• Activity:
Take the lines below between the one holding "if negb isMatch" and the one holding "if negb (bool_decide (otp", inclusive, and copy them exactly. Add nothing.

(Collected data)

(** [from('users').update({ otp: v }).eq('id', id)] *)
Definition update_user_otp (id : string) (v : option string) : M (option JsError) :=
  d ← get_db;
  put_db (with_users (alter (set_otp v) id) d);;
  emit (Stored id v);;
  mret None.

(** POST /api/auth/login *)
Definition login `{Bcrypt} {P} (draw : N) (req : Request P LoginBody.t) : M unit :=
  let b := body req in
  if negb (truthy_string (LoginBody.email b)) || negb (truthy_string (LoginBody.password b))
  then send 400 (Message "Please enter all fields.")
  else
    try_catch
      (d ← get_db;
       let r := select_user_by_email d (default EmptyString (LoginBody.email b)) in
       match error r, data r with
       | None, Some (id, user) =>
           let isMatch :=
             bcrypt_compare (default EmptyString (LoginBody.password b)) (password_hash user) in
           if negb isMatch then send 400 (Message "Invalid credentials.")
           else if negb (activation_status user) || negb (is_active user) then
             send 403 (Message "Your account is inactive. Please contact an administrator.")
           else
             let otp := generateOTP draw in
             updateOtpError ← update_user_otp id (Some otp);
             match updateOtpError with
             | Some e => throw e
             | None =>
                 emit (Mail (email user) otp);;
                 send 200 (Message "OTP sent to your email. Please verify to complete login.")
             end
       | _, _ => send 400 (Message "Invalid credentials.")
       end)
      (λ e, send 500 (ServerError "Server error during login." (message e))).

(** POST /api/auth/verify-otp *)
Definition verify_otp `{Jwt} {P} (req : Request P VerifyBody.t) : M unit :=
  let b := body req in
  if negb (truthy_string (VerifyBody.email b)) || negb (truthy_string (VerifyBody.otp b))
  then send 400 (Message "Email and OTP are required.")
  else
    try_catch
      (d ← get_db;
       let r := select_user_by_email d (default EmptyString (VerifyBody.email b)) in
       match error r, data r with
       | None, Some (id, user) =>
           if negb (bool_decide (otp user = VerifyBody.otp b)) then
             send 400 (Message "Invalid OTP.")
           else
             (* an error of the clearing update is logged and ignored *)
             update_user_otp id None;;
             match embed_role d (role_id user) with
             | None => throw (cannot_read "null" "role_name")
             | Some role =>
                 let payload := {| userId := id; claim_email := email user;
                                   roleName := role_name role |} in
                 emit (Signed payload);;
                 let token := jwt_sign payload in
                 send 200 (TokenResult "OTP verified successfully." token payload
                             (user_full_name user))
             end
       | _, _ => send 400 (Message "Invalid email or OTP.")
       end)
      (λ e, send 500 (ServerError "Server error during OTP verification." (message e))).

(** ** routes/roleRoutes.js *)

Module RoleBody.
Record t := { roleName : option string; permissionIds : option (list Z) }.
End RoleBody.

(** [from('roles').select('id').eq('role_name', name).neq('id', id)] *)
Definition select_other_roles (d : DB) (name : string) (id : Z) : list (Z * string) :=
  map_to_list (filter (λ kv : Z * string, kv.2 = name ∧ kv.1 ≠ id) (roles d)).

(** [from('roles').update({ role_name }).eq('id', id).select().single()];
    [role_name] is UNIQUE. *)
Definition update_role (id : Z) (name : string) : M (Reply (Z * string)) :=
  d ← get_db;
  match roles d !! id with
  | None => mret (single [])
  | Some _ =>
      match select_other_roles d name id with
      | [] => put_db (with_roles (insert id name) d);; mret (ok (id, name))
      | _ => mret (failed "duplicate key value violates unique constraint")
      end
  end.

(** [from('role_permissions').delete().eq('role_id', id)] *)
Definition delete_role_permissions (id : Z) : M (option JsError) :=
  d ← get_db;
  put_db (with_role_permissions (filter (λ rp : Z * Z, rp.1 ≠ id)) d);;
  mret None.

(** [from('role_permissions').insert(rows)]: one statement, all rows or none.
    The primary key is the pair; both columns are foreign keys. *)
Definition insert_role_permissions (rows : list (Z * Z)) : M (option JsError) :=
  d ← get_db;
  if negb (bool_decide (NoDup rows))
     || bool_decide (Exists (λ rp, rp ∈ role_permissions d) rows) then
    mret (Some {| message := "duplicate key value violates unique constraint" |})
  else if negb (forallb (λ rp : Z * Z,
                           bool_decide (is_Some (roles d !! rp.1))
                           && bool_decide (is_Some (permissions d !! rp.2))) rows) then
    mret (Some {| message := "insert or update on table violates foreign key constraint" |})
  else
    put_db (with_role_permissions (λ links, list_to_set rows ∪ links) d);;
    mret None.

...

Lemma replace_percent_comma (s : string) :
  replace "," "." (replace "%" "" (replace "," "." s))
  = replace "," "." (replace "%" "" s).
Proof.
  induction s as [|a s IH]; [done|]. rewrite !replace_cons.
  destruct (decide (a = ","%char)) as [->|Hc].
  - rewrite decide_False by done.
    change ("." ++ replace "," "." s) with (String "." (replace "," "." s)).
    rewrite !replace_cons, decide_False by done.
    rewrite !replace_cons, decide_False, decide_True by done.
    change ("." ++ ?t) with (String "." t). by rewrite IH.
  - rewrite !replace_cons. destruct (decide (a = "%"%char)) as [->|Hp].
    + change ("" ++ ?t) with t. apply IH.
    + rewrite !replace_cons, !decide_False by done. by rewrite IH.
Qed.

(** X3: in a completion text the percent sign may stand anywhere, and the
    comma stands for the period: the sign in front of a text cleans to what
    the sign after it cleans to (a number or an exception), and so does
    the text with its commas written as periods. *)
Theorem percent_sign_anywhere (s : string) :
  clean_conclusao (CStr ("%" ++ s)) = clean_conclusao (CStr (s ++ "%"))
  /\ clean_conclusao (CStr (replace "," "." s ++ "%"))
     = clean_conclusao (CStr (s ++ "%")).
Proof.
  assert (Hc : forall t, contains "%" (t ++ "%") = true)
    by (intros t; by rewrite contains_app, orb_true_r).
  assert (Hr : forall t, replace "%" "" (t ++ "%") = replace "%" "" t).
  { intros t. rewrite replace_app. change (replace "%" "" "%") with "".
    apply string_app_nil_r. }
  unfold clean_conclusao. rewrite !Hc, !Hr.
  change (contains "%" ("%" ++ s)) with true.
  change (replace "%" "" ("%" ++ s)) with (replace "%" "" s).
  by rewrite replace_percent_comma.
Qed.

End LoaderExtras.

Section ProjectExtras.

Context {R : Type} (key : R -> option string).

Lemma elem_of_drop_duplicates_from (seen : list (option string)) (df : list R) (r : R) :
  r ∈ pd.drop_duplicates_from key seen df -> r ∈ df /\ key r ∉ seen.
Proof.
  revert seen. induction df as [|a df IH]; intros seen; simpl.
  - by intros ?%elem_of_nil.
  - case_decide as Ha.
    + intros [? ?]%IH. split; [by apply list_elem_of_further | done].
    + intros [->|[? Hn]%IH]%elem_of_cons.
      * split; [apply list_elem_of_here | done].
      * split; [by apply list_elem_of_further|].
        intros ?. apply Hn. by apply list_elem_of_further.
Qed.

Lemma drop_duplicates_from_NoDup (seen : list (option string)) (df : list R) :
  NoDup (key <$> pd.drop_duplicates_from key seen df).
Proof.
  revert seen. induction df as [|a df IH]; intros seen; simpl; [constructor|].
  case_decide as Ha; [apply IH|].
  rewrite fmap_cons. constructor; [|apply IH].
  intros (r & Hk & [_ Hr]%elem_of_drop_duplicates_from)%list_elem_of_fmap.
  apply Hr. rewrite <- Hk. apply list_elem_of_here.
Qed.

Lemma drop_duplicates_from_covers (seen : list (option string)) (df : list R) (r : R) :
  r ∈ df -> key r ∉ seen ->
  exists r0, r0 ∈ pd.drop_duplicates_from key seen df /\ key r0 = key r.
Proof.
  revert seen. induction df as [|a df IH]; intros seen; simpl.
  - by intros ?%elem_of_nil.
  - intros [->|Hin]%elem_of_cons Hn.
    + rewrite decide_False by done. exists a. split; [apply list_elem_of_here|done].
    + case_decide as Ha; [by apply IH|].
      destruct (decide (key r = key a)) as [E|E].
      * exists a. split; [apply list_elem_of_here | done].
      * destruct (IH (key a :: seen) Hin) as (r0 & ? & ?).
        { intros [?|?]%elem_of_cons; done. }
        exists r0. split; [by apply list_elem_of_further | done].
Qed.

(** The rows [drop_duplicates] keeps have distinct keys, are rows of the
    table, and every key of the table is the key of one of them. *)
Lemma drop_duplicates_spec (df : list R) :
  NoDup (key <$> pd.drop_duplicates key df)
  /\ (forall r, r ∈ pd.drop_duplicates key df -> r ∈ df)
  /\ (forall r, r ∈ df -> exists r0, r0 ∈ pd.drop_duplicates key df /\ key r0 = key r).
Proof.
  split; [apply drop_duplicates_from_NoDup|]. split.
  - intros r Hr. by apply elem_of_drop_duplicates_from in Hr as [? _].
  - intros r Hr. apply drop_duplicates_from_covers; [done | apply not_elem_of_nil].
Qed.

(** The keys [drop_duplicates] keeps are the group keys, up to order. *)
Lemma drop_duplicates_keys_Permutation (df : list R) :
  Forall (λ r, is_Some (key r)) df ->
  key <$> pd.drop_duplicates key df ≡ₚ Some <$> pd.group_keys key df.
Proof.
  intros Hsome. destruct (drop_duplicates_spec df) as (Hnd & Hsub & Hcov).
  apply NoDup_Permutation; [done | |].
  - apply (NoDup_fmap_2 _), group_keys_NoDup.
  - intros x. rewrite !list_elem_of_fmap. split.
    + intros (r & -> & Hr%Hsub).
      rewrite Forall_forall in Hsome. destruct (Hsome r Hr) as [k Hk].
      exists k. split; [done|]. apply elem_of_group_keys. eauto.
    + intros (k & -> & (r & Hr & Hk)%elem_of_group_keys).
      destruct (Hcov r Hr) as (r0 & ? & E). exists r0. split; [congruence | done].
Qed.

• Answer to the exercise:
           if negb isMatch then send 400 (Message "Invalid credentials.")
           else if negb (activation_status user) || negb (is_active user) then
             send 403 (Message "Your account is inactive. Please contact an administrator.")
           else
             let otp := generateOTP draw in
             updateOtpError ← update_user_otp id (Some otp);
             match updateOtpError with
             | Some e => throw e
             | None =>
                 emit (Mail (email user) otp);;
                 send 200 (Message "OTP sent to your email. Please verify to complete login.")
             end
       | _, _ => send 400 (Message "Invalid credentials.")
       end)
      (λ e, send 500 (ServerError "Server error during login." (message e))).

(** POST /api/auth/verify-otp *)
Definition verify_otp `{Jwt} {P} (req : Request P VerifyBody.t) : M unit :=
  let b := body req in
  if negb (truthy_string (VerifyBody.email b)) || negb (truthy_string (VerifyBody.otp b))
  then send 400 (Message "Email and OTP are required.")
  else
    try_catch
      (d ← get_db;
       let r := select_user_by_email d (default EmptyString (VerifyBody.email b)) in
       match error r, data r with
       | None, Some (id, user) =>
           if negb (bool_decide (otp user = VerifyBody.otp b)) then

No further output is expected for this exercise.